L’implication de toutes les catégories de professionnels du département de radiothérapie dans la rédaction de ces documents est la clé du succès, la formalisation ayant pour objet de définir la pratique commune, et non de la modifier si ce n’est pas nécessaire, ce, afin de l’ancrer dans une routine bien maîtrisée. La démarche permet aussi d’optimiser l’utilisation des ressources et de garder une part suffisante en ressources matérielles, humaines et en temps pour l’innovation thérapeutique (notion d’empowerment de l’équipe soignante).

1.5. Mesure de la qualité

L’objectif de la démarche qualité est l’amélioration de tous les niveaux de l’organisation de l’unité de radiothérapie afin d’y assurer la qualité et la sécurité des soins des patients [5].

Elle démarre par l’identification puis par la mise en place d’objectifs spécifiques à l’activité, mesurables, atteignables, réalistes et temporels (c’est-à-dire inscrits dans le temps): objectifs SMART.

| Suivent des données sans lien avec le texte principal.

(* ===== verification/Ifds.v ===== *)
(** * The solver is sound and complete

    [solve] reports exactly the sinks that an unsanitised path of CFG and CALL
    edges reaches from a source inside a procedure, each with a simple path as
    its witness. *)
From stdpp Require Import base tactics list gmap sets fin_sets relations strings.
From Stdlib Require Import ZArith QArith Lia.
From S2P Require Import Prelude PyData PyDict Sha256 Budget Cpg GraphSpec Ordering Canonical Dsl.
From S2P Require Import Supergraph Solver SolverSpec SolverReadout.

Open Scope Z_scope.
Open Scope py_scope.

(** ** Taint paths *)

Definition source_at (g : CPG) (spec : Spec) (n : Z) : Prop :=
  exists node, node_map g !! n = Some node /\ is_source spec node = true.

(** Taint moves from [n] to [m]: [n] is no sanitizer and a CFG edge, or a CALL
    edge into a procedure of the scope [R], joins them. *)
Definition scoped_step (g : CPG) (spec : Spec) (R : option (gset Z)) (n m : Z) : Prop :=
  exists node, node_map g !! n = Some node /\ _sanitized_at spec node = false /\
    (has_edge g CFG_EDGE n m \/
     (has_edge g CALL_EDGE n m /\ m ∈ method_ids g /\ proc_in_scope R (Some m) = true)).

Definition taint_step (g : CPG) (spec : Spec) : Z -> Z -> Prop := scoped_step g spec None.

(** [path_from step w s t]: [w] lists the nodes of a path from [s] to [t]. *)
Inductive path_from (step : Z -> Z -> Prop) : list Z -> Z -> Z -> Prop :=
| path_one s : path_from step [s] s s
| path_snoc w s n m : path_from step w s n -> step n m -> path_from step (w ++ [m]) s m.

Le corolaire de la démarche est le suivi (ou l’évaluation): mesure des objectifs qui permettra de constater une amélioration ou une dérive des pratiques et/ou des services.

La mise en évidence d’écarts débouche sur l’analyse des causes à l’origine de ces derniers et à l’identification des actions d’améliorations appropriées. Celles-ci sont planifiées, suivies dans le temps, discutées collégialement avec les pilotes notamment lors de réunions du comité de pilotage. Cette boucle analyse–actions–évaluation des résultats alimente le programme qualité et constitue des données d’entrée pour la revue de direction.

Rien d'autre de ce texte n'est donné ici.